Un giorno al lunapark
I motociclisti folli
Kumbh Mela: dove il sacro incontra il surreale
Kumbh Mela. Questa parola, per chi conosce anche solo un poco l’India, evoca subito immagini potenti: santoni avvolti nella cenere, bagni collettivi nel Gange, sadhu con un tridente in mano che si aggirano nudi tra la folla, e una moltitudine intenta a pregare, cercando la purificazione dai peccati o il favore delle divinità.
Ebbene sì, tutto questo c’è. Ma sarebbe un errore fermarsi solo alla dimensione spirituale. Perché il Kumbh Mela è anche una festa, una fiera colossale, e come in ogni fiera che si rispetti, ci si può – anzi, ci si deve – anche divertire. E allora cosa c’è di meglio di un lunapark? Colorato, rumoroso, folle.
Una moltitudine umana, variopinta e festosa, popola lo spazio immenso dedicato al lunapark del Kumbh Mela a Prayagraj. È dall’alba che cammino lungo le sponde del Gange, immerso in visioni e preghiere. Ora, dopo una breve sosta per il pranzo, è la musica a chiamarmi. Il ritmo dei tamburi, le urla dei venditori, il vociare della folla. È festa.
Le attrazioni sono quelle classiche: giostre, ruote panoramiche, autoscontri. Non sono moderne, ma funzionano. Eccome se funzionano. Ma è una struttura laterale, un tendone impolverato da cui esce un rombo di motori, che cattura la mia attenzione. Uno spettacolo di motociclisti “folli”, così recita l’insegna. E mi torna alla mente un ricordo lontano: ero un bambino, negli anni Settanta, e avevo assistito a qualcosa di simile. Motociclisti in una sfera di metallo, con tute di pelle nera e caschi da film americano. Ricordo il rombo, il fumo, e quel brivido sottile del pericolo.

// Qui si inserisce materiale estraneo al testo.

Lemma X16_negative_retries_never_reply_witness :
  let repr := fun _ : json => "{...}"%string in
  let w := Env 1000 (fun _ _ => HttpResponse 503 "b'busy'") true in
  let d := PushDevice "door" End (Some "http://collector/cb"%string) webhook_db_empty in
  let devices : gmap string Device := {[ "door"%string := Webhook d ]} in
  devices !! "door"%string = Some (Webhook d) /\
  callback_url d = Some "http://collector/cb"%string /\
  -1 < 0 /\
  (forall k, request_error (env_net w "http://collector/cb"%string k) <> None) /\
  EventSocketServer_serve repr w devices
    (inr (client_data "door" 100 "press" (Some (-1)))) = None.
Proof.
  intros repr w d devices.
  assert (H1 : devices !! "door"%string = Some (Webhook d)) by reflexivity.
  assert (H2 : callback_url d = Some "http://collector/cb"%string) by reflexivity.
  assert (H3 : -1 < 0) by lia.
  assert (H4 : forall k, request_error (env_net w "http://collector/cb"%string k) <> None)
    by (intros k; discriminate).
  repeat (split; [assumption|]).
  exact (X16_negative_retries_never_reply repr w devices "door" "press" _ 100 (-1) d
           H1 H2 H3 H4).
Defined.

(** X17.  When the delivery gives up, the dispatcher answers with the reason
    of the last failed attempt as [{error: ...}]; when the device has no
    subscription it answers "No subscriptions" and the device does nothing. *)
Theorem X17_delivery_failure_reply (repr : json -> string) (w : env)
    (devices : gmap string Device) (dev_name value : string) (ts retries : Z)
    (d : WebhookDevice) :
  devices !! dev_name = Some (Webhook d) ->
  0 <= retries ->
  (Z.to_nat retries < env_fuel w)%nat ->
  (forall url k, request_error (env_net w url k) <> None) ->
  exists message devices' tr,
    EventSocketServer_serve repr w devices
      (inr (client_data dev_name ts value (Some retries))) =
      Some (inr (reply_error message), devices', tr) /\
    match callback_url d with
    | Some url =>
        request_error (env_net w url (Z.to_nat retries)) = Some message /\
        attempts tr = S (Z.to_nat retries)
    | None => message = "No subscriptions"%string /\ devices' = devices /\ tr = []
    end.
Proof.
  intros Hdev Hpos Hfuel Hfail. unfold EventSocketServer_serve, serve_body.
  rewrite parse_request_client_data, Hdev.
  unfold Device_event, WebhookDevice_event, cursor.
  destruct (callback_url d) as [url|] eqn:Hurl; simpl.
  - set (ev := EventBody _ ts value).
    destruct (send_loop_exhausts (env_fuel w) (env_net w) url ev 0 retries Hpos
                (Hfail url) Hfuel) as (reason & Hreason & Hloop).
    rewrite Hloop. simpl. do 3 eexists. split; [reflexivity|].
    split; [exact Hreason|].
    unfold attempts. simpl. apply (attempts_retry_trace url ev).
  - do 3 eexists. split; [reflexivity|]. repeat split.
    by apply insert_id.
Qed.

Lemma X17_delivery_failure_reply_witness :
  let repr := fun _ : json => "{...}"%string in
  let w := Env 3 (fun _ _ => HttpResponse 503 "b'busy'") true in
  let d := PushDevice "door" End (Some "http://collector/cb"%string) webhook_db_empty in
  let devices : gmap string Device := {[ "door"%string := Webhook d ]} in
  devices !! "door"%string = Some (Webhook d) /\
  0 <= 2 /\
  (Z.to_nat 2 < env_fuel w)%nat /\
  (forall url k, request_error (env_net w url k) <> None) /\
  exists message devices' tr,
    EventSocketServer_serve repr w devices
      (inr (client_data "door" 100 "press" (Some 2))) =
      Some (inr (reply_error message), devices', tr) /\
    match callback_url d with
    | Some url =>
        request_error (env_net w url (Z.to_nat 2)) = Some message /\
        attempts tr = S (Z.to_nat 2)
    | None => message = "No subscriptions"%string /\ devices' = devices /\ tr = []
    end.
Proof.
  intros repr w d devices.
  assert (H1 : devices !! "door"%string = Some (Webhook d)) by reflexivity.
  assert (H2 : 0 <= 2) by lia.
  assert (H3 : (Z.to_nat 2 < env_fuel w)%nat) by (simpl; lia).
  assert (H4 : forall url k, request_error (env_net w url k) <> None)
    by (intros url k; discriminate).
  repeat (split; [assumption|]).
  exact (X17_delivery_failure_reply repr w devices "door" "press" 100 2 d H1 H2 H3 H4).
Defined.

(** One accepted injection into a pull device, seen from the dispatcher. *)
Lemma serve_proto_insert (repr : json -> string) (w : env)
    (devices : gmap string Device) (dev_name value : string) (ts : Z)
    (d : CustomEventProtoDevice) :
  devices !! dev_name = Some (CustomEventProto d) ->
  env_io_ok w = true ->
  int64_ok ts = true ->
  Z.max (sqlite_sequence (cp_db d)) (max_rowid (events (cp_db d))) < 2 ^ 63 - 1 ->
  let id := Z.max (sqlite_sequence (cp_db d)) (max_rowid (events (cp_db d))) + 1 in
  EventSocketServer_serve repr w devices (inr (request dev_name ts value)) =
    Some (inr (reply_id id),
          <[dev_name := CustomEventProto
                          (ProtoDevice (cp_name d) (cp_kind d)
                             (PullDb (events (cp_db d) ++ [EventsRow id ts value]) id))]>
            devices,
          [DbCursor (cp_name d)]).
Proof.
  intros Hdev Hio Hts Hroom id. unfold EventSocketServer_serve, serve_body.
  change (request dev_name ts value) with (client_data dev_name ts value None).
  rewrite parse_request_client_data, Hdev.
  unfold Device_event. rewrite Hio.
  unfold CustomEventProtoDevice_event, cursor, insert_event. rewrite Hts.
  cbn [negb].
  destruct (Z.leb_spec (2 ^ 63 - 1)
              (Z.max (sqlite_sequence (cp_db d)) (max_rowid (events (cp_db d)))));
    [lia|reflexivity].
Qed.

(** X18.  The dispatcher serves one request at a time: a run of injections
    into one pull device whose store has a row id left for each of them
    (the sequence stays within 2^63 - 1, beyond which the insert fails and
    the reply is an internal error) is answered, in arrival order, with
    consecutive ids continuing the device's sequence, and the rows are
    appended in that order with the timestamps and raw values as sent. *)
Theorem X18_dispatcher_numbers_in_arrival_order (repr : json -> string) (w : env)
    (reqs : list (Z * string)) (devices : gmap string Device) (dev_name : string)
    (d : CustomEventProtoDevice) :
  devices !! dev_name = Some (CustomEventProto d) ->
  env_io_ok w = true ->
  Forall (fun q => int64_ok (fst q) = true) reqs ->
  max_rowid (events (cp_db d)) <= sqlite_sequence (cp_db d) ->
  0 <= sqlite_sequence (cp_db d) ->
  sqlite_sequence (cp_db d) + Z.of_nat (length reqs) <= 2 ^ 63 - 1 ->
  exists devices' d' tr,
    EventSocketServer_loop repr devices
      (List.map (fun q => (w, inr (request dev_name (fst q) (snd q)))) reqs) =
      Some (List.map reply_id
              (seqZ (sqlite_sequence (cp_db d) + 1) (Z.of_nat (length reqs))),
            None, devices', tr) /\
    devices' !! dev_name = Some (CustomEventProto d') /\
    List.map (fun r => (row_ts r, row_value r)) (events (cp_db d')) =
      List.map (fun r => (row_ts r, row_value r)) (events (cp_db d)) ++ reqs.
Proof.
  revert devices d. induction reqs as [|[ts value] reqs IH];
    intros devices d Hdev Hio Hall Hmax Hpos Hroom.
  - exists devices, d, []. simpl. by rewrite app_nil_r.
  - inversion_clear Hall as [|? ? Hts Hall']. simpl in Hts.
    cbn [length] in Hroom. rewrite Nat2Z.inj_succ in Hroom.
    cbn [List.map EventSocketServer_loop fst snd length].
    rewrite (serve_proto_insert repr w devices dev_name value ts d Hdev Hio Hts)
      by lia.
    replace (Z.max (sqlite_sequence (cp_db d)) (max_rowid (events (cp_db d))))
      with (sqlite_sequence (cp_db d)) by lia.
    set (id := sqlite_sequence (cp_db d) + 1).
    set (d1 := ProtoDevice _ _ _).
    destruct (IH (<[dev_name := CustomEventProto d1]> devices) d1)
      as (devices' & d' & tr & Hloop & Hdev' & Hrows'); try done.
    { apply lookup_insert_eq. }
    { subst d1. simpl. rewrite max_rowid_snoc. simpl. lia. }
    { subst d1 id. simpl. lia. }
    { subst d1 id. cbn [cp_db sqlite_sequence]. lia. }
    rewrite Hloop. exists devices', d'. eexists. split; [|split; [exact Hdev'|]].
    + rewrite Nat2Z.inj_succ, (seqZ_cons id) by lia. subst d1 id.
      cbn [List.map cp_db sqlite_sequence]. repeat f_equal; lia.
    + rewrite Hrows'. subst d1. simpl. rewrite List.map_app. simpl.
      by rewrite <- app_assoc.
Qed.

Quasi mezzo secolo dopo, eccomi in un altro continente a rivivere quell’emozione. Lo spettacolo è lo stesso, almeno nella sostanza. Il rombo c’è, il fumo anche. Ma il senso del pericolo, oggi, sembra dissolto. Non lo sento io, e di certo non lo sente chi il pericolo lo affronta davvero.
I motociclisti sfrecciano impavidi su una struttura di ferro e legno che ondeggia come una torre in pieno terremoto. Corrono in due, in tre, a volte senza mani, a volte di traverso. Le moto sembrano uscite da uno sfasciacarrozze, vecchie, ammaccate, eppure ancora capaci di volare. Niente caschi, niente protezioni. Solo ciabatte infradito e facce scolpite dal sole.
La star dello spettacolo è un ragazzetto in camicia bianca, pelle scura, un orecchino e una catena da rocker. Più chitarrista da band di provincia che stuntman. Si chiama Vivek. Prima di ogni spettacolo viene presentato al pubblico con orgoglio. Lui sgasa, fiero, e promette che le 20 rupie del biglietto sono ben spese. “Entrate signori, entrate! Lo spettacolo è da brividi!”, grida l’imbonitore, voce roca in un microfono gracchiante.
E così, ogni venti minuti, Vivek e i suoi compagni sfidano la sorte.
Il successo? O la tragedia? Non dipendono dall’abilità. Non dalle infradito che potrebbero scivolare, né dal motore che potrebbe grippare all’improvviso facendo crollare tutto. No. Il successo dipende da quanta devozione hai messo nella preghiera del mattino, lì, sulle sponde del Gange.
E se poi qualcosa va storto, se arriva il dramma, vuol dire che doveva andare così. Il destino è scritto. Caschi, tute, stivali non cambierebbero nulla. Qui non si sfida la gravità. Si danza con il karma.
E allora, forza Vivek, salta in sella, dai gas al motore. Facci sognare. Oggi è una giornata propizia. Oggi gli dèi sono con te.